Kettle resopló. El aeronauta canoso había superado todas las refriegas de los últimos días sin un rasguño, notó Grimm, que era mejor de lo que él podía decir. Kettle tenía la habilidad de detenerse en el lugar correcto en el momento adecuado durante una pelea.
-¿Y no es nuestro trabajo hacer de niñera de los guardias del Spirearch, patrón? -preguntó Kettle.
-Correcto -dijo Grimm.
-Y a usted tampoco le gusta.
—No, señor Kettle. No me gusta.
-Entonces entremos tras ellos.
-No sea tonto. No voy a ordenar a los hombres que se apresuren a entrar en un edificio en llamas.
Kettle tamborileó con sus gruesos dedos sobre la empuñadura de su espada.
-Entonces entraremos solos usted y yo, Capi.
Grimm apretó los dientes. Estaba preocupado por sir Benedict y la señorita Tagwynn, y sus instintos le pedían acudir en su ayuda, pero no conocía el edificio y, si entraba, algunos de sus hombres, con toda probabilidad, lo seguirían al infierno. Ya habían resultado heridos suficientes miembros de su tripulación por un día. Si conducía a sus hombres a ciegas hacia ese humo, bien podría atarlos a todos él mismo y arrojarlos al edificio para que murieran.
-No, señor Kettle -dijo Grimm-. Esperaremos.
Kettle gruñó.
-¿Cuánto tiempo les vamos a dar?
-No mucho -dijo Grimm en tono franco-. Si no vuelven a salir en los próximos minutos, ya no saldrán.
Justo en ese momento, varios sonidos huecos, golpes y silbidos sacudieron el aire, y Grimm se dio la vuelta para mirar fijamente por las puertas del templo hacia la habble propiamente dicha.
-Dios en el Cielo -murmuró Kettle-. Patrón, ¿eso han sido...?

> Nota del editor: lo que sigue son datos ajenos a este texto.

(* ===== verification/_CoqProject ===== *)
-Q . S2P
Prelude.v
Proto.v
CommandCache.v
BlobStore.v
ClipboardUpload.v
ConnectionRegistry.v
InputEvents.v
InputSession.v
Text.v
Negotiation.v
Requests.v
CommandExec.v
RemoteFiles.v
Wire.v
RemoteFileHandler.v
BlobTransfer.v
ReplicaWire.v
Replication.v
Snapshots.v
Subscriptions.v
Handlers.v
Providers.v
Pairing.v
Product.v
InputHandler.v
InputStreams.v
Announcements.v
Session.v
Lifecycle.v
Service.v
Consent.v
#[global] Instance byte_eq_dec : EqDecision Byte.byte := Byte.byte_eq_dec.
#[global] Program Instance byte_countable : Countable Byte.byte :=
  inj_countable Byte.to_N Byte.of_N _.
Next Obligation. intros b. apply Byte.of_to_N. Qed.

Definition blen (b : bytes) : Z := Z.of_nat (length b).
Definition slen (s : string) : Z := Z.of_nat (String.length s).

Lemma blen_nonneg b : 0 <= blen b.
Proof. unfold blen. lia. Qed.
Lemma slen_nonneg s : 0 <= slen s.
Proof. unfold slen. lia. Qed.
#[global] Hint Resolve blen_nonneg slen_nonneg : rust.

Definition is_empty {A} (l : list A) : bool :=
  match l with [] => true | _ => false end.
Definition str_is_empty (s : string) : bool :=
  match s with EmptyString => true | _ => false end.

Definition str_eqb (a b : string) : bool := bool_decide (a = b).
Definition bytes_eqb (a b : bytes) : bool := bool_decide (a = b).

(** The bytes of a string, as numbers below 256. *)
Definition code (a : ascii) : Z := Z.of_N (N_of_ascii a).
Definition unit_of (z : Z) : ascii := ascii_of_N (Z.to_N z).
Definition units (s : string) : list Z := code <$> list_ascii_of_string s.
Definition of_units (l : list Z) : string := string_of_list_ascii (unit_of <$> l).

(** UTF-8, as [str::chars] decodes it and [String::push] encodes it. *)
Fixpoint decode_utf8 (l : list Z) : list Z :=
  match l with
  | [] => []
  | x :: l1 =>
    if x <? 0x80 then x :: decode_utf8 l1 else
    match l1 with
    | [] => []
    | y :: l2 =>
      if x <? 0xE0 then (x mod 32 * 64 + y mod 64) :: decode_utf8 l2 else
      match l2 with
      | [] => []
      | z :: l3 =>
        if x <? 0xF0 then (x mod 16 * 4096 + y mod 64 * 64 + z mod 64) :: decode_utf8 l3 else
        match l3 with
        | [] => []
        | w :: l4 =>
          (x mod 8 * 262144 + y mod 64 * 4096 + z mod 64 * 64 + w mod 64) :: decode_utf8 l4
        end
      end
    end
  end.

Definition encode_char (c : Z) : list Z :=
  if c <? 0x80 then [c]
  else if c <? 0x800 then [0xC0 + c / 64; 0x80 + c mod 64]
  else if c <? 0x10000 then [0xE0 + c / 4096; 0x80 + c / 64 mod 64; 0x80 + c mod 64]
  else [0xF0 + c / 262144; 0x80 + c / 4096 mod 64; 0x80 + c / 64 mod 64; 0x80 + c mod 64].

-Cargas incendiarias -dijo Grimm con tristeza-. Tal vez a un cuarto de milla de aquí.
-¿En la habble ? -soltó Kettle-. Dios en el Cielo nos ayude. Todos esos edificios de madera...

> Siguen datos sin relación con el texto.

(* ===== verification/Proto.v ===== *)
(** * Protobuf messages and external parameters

    The messages of [arcrelay-wire] the modelled code builds or reads, with the fields the source
    names.  The crate itself is generated code outside the repository, so what the source only
    calls (digests, encoders, enum codes, size constants) is a class with its documented laws,
    and every theorem is proved against the class. *)

From Stdlib Require Import ZArith Lia.
From stdpp Require Import base option list strings gmap.
From S2P Require Import Prelude.

(** [proto::BlobRef]. *)
Record BlobRef := {
  blob_id : bytes;
  ref_size : Z;
  media_type : string;
  ref_sha256 : bytes;
}.

#[global] Instance BlobRef_eq_dec : EqDecision BlobRef.
Proof. solve_decision. Defined.

(** [proto::BlobTicket]. *)
Record BlobTicket := {
  bt_transfer_id : Z;
  bt_ticket : bytes;
  bt_blob : option BlobRef;
  bt_chunk_size : Z;
  bt_expires_at_ms : Z;
}.

(** [proto::ClipboardLabel], [ClipboardLabelMembership] and [ClipboardPolicy]. *)
Record ProtoLabel := {
  pl_id : string; pl_name : string; pl_color : string; pl_revision : Z;
  pl_updated_by_device_id : string; pl_deleted : bool;
}.
Record ProtoMembership := {
  pm_label_id : string; pm_attached : bool; pm_revision : Z; pm_updated_by_device_id : string;
}.
Record PClipboardPolicy := { ppol_history_enabled : bool; ppol_max_items : Z; ppol_max_bytes : Z;
                             ppol_retention_days : Z; ppol_save_sensitive : bool }.

(** [proto::ClipboardSyncRecord]. *)
Inductive SyncPayload :=
| PayloadText (text : string)
| PayloadRichText (plain_text : string) (html rtf : option BlobRef)
| PayloadImage (image : BlobRef).

Record SyncRecord := {
  sr_sync_id : string; sr_kind : Z; sr_width : option Z; sr_height : option Z;
  sr_preview : string; sr_source_app : option string; sr_source_device_id : string;
  sr_source_device_name : string; sr_captured_at_ms : Z; sr_revision : Z;
  sr_updated_by_device_id : string; sr_favorite : bool; sr_favorite_revision : Z;
  sr_favorite_updated_by_device_id : string; sr_labels : list ProtoLabel;
  sr_label_memberships : list ProtoMembership; sr_deleted : bool; sr_change_kind : Z;
  sr_live : bool; sr_text_syntax_json : string; sr_payload : option SyncPayload;
}.

(** [sha2::Sha256::digest]: a function to 32-byte strings. *)
Class Sha256 := {
  sha256 : bytes -> bytes;
  sha256_length : forall b, length (sha256 b) = 32%nat;
}.

(** The size limits [arcrelay-wire] exports: they are cast to [u32] fields, and a control frame
    and a remote file message of 4096 bytes must be allowed. *)
Class WireLimits := {
  MAX_CONTROL_FRAME_SIZE : Z;
  MAX_RELIABLE_INPUT_FRAME_SIZE : Z;
  MAX_DATAGRAM_SIZE : Z;
  MAX_BLOB_CHUNK_SIZE : Z;
  MAX_PRINT_DOCUMENT_CHUNK_SIZE : Z;
  MAX_PRINT_DOCUMENT_SIZE : Z;
  MAX_REMOTE_FILE_MESSAGE_SIZE : Z;
  MAX_REMOTE_FILE_CONTENT_SIZE : Z;
  MAX_REMOTE_FILE_THUMBNAIL_SIZE : Z;
  MAX_CONTROL_FRAME_SIZE_range : 4096 <= MAX_CONTROL_FRAME_SIZE <= u32_max;
  MAX_RELIABLE_INPUT_FRAME_SIZE_range : 0 < MAX_RELIABLE_INPUT_FRAME_SIZE <= u32_max;
  MAX_DATAGRAM_SIZE_range : 0 < MAX_DATAGRAM_SIZE <= u32_max;
  MAX_BLOB_CHUNK_SIZE_range : 0 < MAX_BLOB_CHUNK_SIZE <= u32_max;
  MAX_PRINT_DOCUMENT_CHUNK_SIZE_range : 0 < MAX_PRINT_DOCUMENT_CHUNK_SIZE <= u32_max;
  MAX_PRINT_DOCUMENT_SIZE_range : 0 < MAX_PRINT_DOCUMENT_SIZE <= u64_max;
  MAX_REMOTE_FILE_MESSAGE_SIZE_range : 4096 <= MAX_REMOTE_FILE_MESSAGE_SIZE <= u32_max;
  MAX_REMOTE_FILE_CONTENT_SIZE_range : 0 < MAX_REMOTE_FILE_CONTENT_SIZE <= u64_max;
  MAX_REMOTE_FILE_THUMBNAIL_SIZE_range : 0 < MAX_REMOTE_FILE_THUMBNAIL_SIZE <= u32_max;
}.

(** [proto::ErrorCode] and [proto::RecoveryAction]: the codes the source names. *)
Inductive ErrorCode :=
| ECOk | ECInvalidArgument | ECUnauthenticated | ECPermissionDenied | ECNotFound | ECConflict
| ECResourceExhausted | ECFailedPrecondition | ECUnsupported | ECUnavailable | ECDeadlineExceeded
| ECInternal | ECBusy | ECCancelled.
#[global] Instance ErrorCode_eq_dec : EqDecision ErrorCode.
Proof. solve_decision. Defined.
(** Errors of the host's capabilities ([server/types.rs]). *)
Inductive HostCapabilityErrorCode :=
| HcInvalidArgument | HcNotFound | HcConflict | HcFailedPrecondition | HcUnavailable | HcUnsupported
| HcInternal.
Definition protocol_code (c : HostCapabilityErrorCode) : ErrorCode :=
  match c with
  | HcInvalidArgument => ECInvalidArgument
  | HcNotFound => ECNotFound
  | HcConflict => ECConflict
  | HcFailedPrecondition => ECFailedPrecondition
  | HcUnavailable => ECUnavailable
  | HcUnsupported => ECUnsupported
  | HcInternal => ECInternal
  end.
Record HostCapabilityError := { hc_code : HostCapabilityErrorCode; hc_message : string }.

Inductive RecoveryAction := RANone | RARetry | RARetryWithBackoff | RARefresh | RAChangeRequest.
#[global] Instance RecoveryAction_eq_dec : EqDecision RecoveryAction.
Proof. solve_decision. Defined.

(** [proto::Status]. *)
Record Status := {
  st_code : ErrorCode;
  st_message : string;
  st_retryable : bool;
  st_retry_after_ms : Z;
  st_recovery_action : RecoveryAction;
  st_error_id : string;
}.

(** [proto::Feature]: the features the source names, with their wire numbers. *)
Inductive Feature :=
| FSubscriptions | FSystem | FProcesses | FMedia | FClipboard | FClipboardSync | FWindows | FBlobs
| FActions | FNotifications | FRemoteFiles | FInputReliable | FInputDatagram | FWorkspaceInput
| FPrinting | FUnspecified.
#[global] Instance Feature_eq_dec : EqDecision Feature.
Proof. solve_decision. Defined.

(** [feature as i32], [Feature::try_from(code).is_ok()] and [Debug]. *)
Class FeatureCodes := {
  feature_code : Feature -> Z;
  feature_known : Z -> bool;
  feature_debug : Feature -> string;
  feature_code_inj : forall f g, feature_code f = feature_code g -> f = g;
  feature_code_known : forall f, feature_known (feature_code f) = true;
}.

(** A concrete digest and concrete limits, used by the witnesses only. *)
Definition toy_sha256 (b : bytes) : bytes := take 32 (b ++ replicate 32 Byte.x00).
Lemma toy_sha256_length b : length (toy_sha256 b) = 32%nat.
Proof. unfold toy_sha256. rewrite length_take, length_app, length_replicate. lia. Qed.
Definition toy_digest : Sha256 :=
  {| sha256 := toy_sha256; sha256_length := toy_sha256_length |}.
Definition toy_limits : WireLimits.
Proof.
  refine {| MAX_CONTROL_FRAME_SIZE := 1048576; MAX_RELIABLE_INPUT_FRAME_SIZE := 65536;
     MAX_DATAGRAM_SIZE := 1200; MAX_BLOB_CHUNK_SIZE := 65536;
     MAX_PRINT_DOCUMENT_CHUNK_SIZE := 65536; MAX_PRINT_DOCUMENT_SIZE := 1048576;
     MAX_REMOTE_FILE_MESSAGE_SIZE := 1048576; MAX_REMOTE_FILE_CONTENT_SIZE := 16777216;
     MAX_REMOTE_FILE_THUMBNAIL_SIZE := 1048576 |};
    unfold u32_max, u64_max; lia.
Defined.

Definition toy_feature_code (f : Feature) : Z :=
  match f with
  | FUnspecified => 0 | FSubscriptions => 1 | FSystem => 2 | FProcesses => 3 | FMedia => 4
  | FClipboard => 5 | FClipboardSync => 6 | FWindows => 7 | FBlobs => 8 | FActions => 9
  | FNotifications => 10 | FRemoteFiles => 11 | FInputReliable => 12 | FInputDatagram => 13
  | FWorkspaceInput => 14 | FPrinting => 15
  end.
Definition toy_features : FeatureCodes.
Proof.
  refine {| feature_code := toy_feature_code; feature_known := fun z => (0 <=? z) && (z <=? 15);
            feature_debug := fun _ => "feature"%string |}.
  - intros [] []; simpl; congruence.
  - intros []; reflexivity.
Defined.
(** [CommandCache::default()]. *)
Definition new : CommandCache :=
  {| entries := ∅; in_flight := ∅; insertion_order := []; per_device_bytes := ∅;
     per_device_entries := ∅; total_bytes := 0 |}.

Definition set_order (order : list CommandCacheKey) (self : CommandCache) : CommandCache :=
  {| entries := entries self; in_flight := in_flight self; insertion_order := order;
     per_device_bytes := per_device_bytes self; per_device_entries := per_device_entries self;
     total_bytes := total_bytes self |}.

Definition set_in_flight (m : gmap CommandCacheKey InFlightCommand) (self : CommandCache)
  : CommandCache :=
  {| entries := entries self; in_flight := m; insertion_order := insertion_order self;
     per_device_bytes := per_device_bytes self; per_device_entries := per_device_entries self;
     total_bytes := total_bytes self |}.

Definition remove_entry (key : CommandCacheKey) (self : CommandCache) : CommandCache :=
  match entries self !! key with
  | None => self
  | Some entry =>
    {| entries := delete key (entries self);
       in_flight := in_flight self;
       insertion_order := insertion_order self;
       per_device_bytes := counter_sub (per_device_bytes self) (device_public_key key) (entry_size entry);
       per_device_entries := counter_sub (per_device_entries self) (device_public_key key) 1;
       total_bytes := sat_sub (total_bytes self) (entry_size entry) |}
  end.

Definition global_limits_exceeded (self : CommandCache) : bool :=
  (Z.of_nat (size (entries self)) >? MAX_CACHED_COMMANDS_GLOBAL)
  || (total_bytes self >? MAX_CACHED_COMMAND_BYTES_GLOBAL).

(** The test at the head of the loop in [enforce_device_limits], and of its filter. *)
Definition device_over_budget (self : CommandCache) (device : bytes) : bool :=
  match per_device_entries self !! device with
  | Some count => count >? MAX_CACHED_COMMANDS_PER_DEVICE
  | None => false
  end
  || match per_device_bytes self !! device with
     | Some n => n >? MAX_CACHED_COMMAND_BYTES_PER_DEVICE
     | None => false
     end.

(** The inner loop: evict the device's oldest entries while it is over budget.  Each round
    removes one key from [insertion_order], so its length is fuel enough. *)
Fixpoint evict_device (fuel : nat) (device : bytes) (self : CommandCache) : CommandCache :=
  match fuel with
  | O => self
  | S fuel =>
    if device_over_budget self device then
      match extract_first (fun key => bool_decide (device_public_key key = device))
                          (insertion_order self) with
      | None => self
      | Some (key, order) => evict_device fuel device (remove_entry key (set_order order self))
      end
    else self
  end.

Definition enforce_device_limits (self : CommandCache) : CommandCache :=
  let over_budget := filter (fun device => device_over_budget self device = true)
                            (elements (dom (per_device_entries self))) in
  fold_left (fun self device => evict_device (S (length (insertion_order self))) device self)
            over_budget self.

(** First loop of [prune]: drop stale or expired keys from the front of [insertion_order]. *)
Fixpoint prune_expired (now : Z) (order : list CommandCacheKey) (self : CommandCache)
  : CommandCache :=
  match order with
  | [] => set_order [] self
  | key :: rest =>
    let remove := match entries self !! key with
                  | None => true
                  | Some entry => duration_since now (created_at entry) >=? COMMAND_CACHE_TTL
                  end in
    if remove then prune_expired now rest (remove_entry key (set_order rest self))
    else set_order (key :: rest) self
  end.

-Sí -dijo Grimm. Incluso mientras hablaba, oyó una campana de alarma que comenzaba a sonar frenéticamente-. Nadie va a poder pensar en nada más que en combatir el fuego durante un tiempo. Una distracción muy conveniente que permitirá a los auroranos llegar a los muelles  con bastante pulcritud, si se apresuran.
Kettle gruñó entre dientes.
-Entonces ya están en camino.
-No se preocupe, señor Kettle -dijo Grimm-. Tendremos la oportunidad de hacer que respondan por esto.
-¿Cómo? -preguntó Kettle.
-Confíe en mí -respondió Grimm. Respiró hondo y dijo-: Desafortunadamente, esto significa que tendremos que irnos de inmediato, antes de que el fuego se propague y nos atrape en este rincón de la habble.
-Pero, patron... -dijo Kettle.
-A todos los efectos prácticos, ahora estamos en guerra con la Aguja Aurora. Cada uno tiene sus propias obligaciones, señor Kettle -dijo Grimm-. Los guardias tendrán que cuidarse...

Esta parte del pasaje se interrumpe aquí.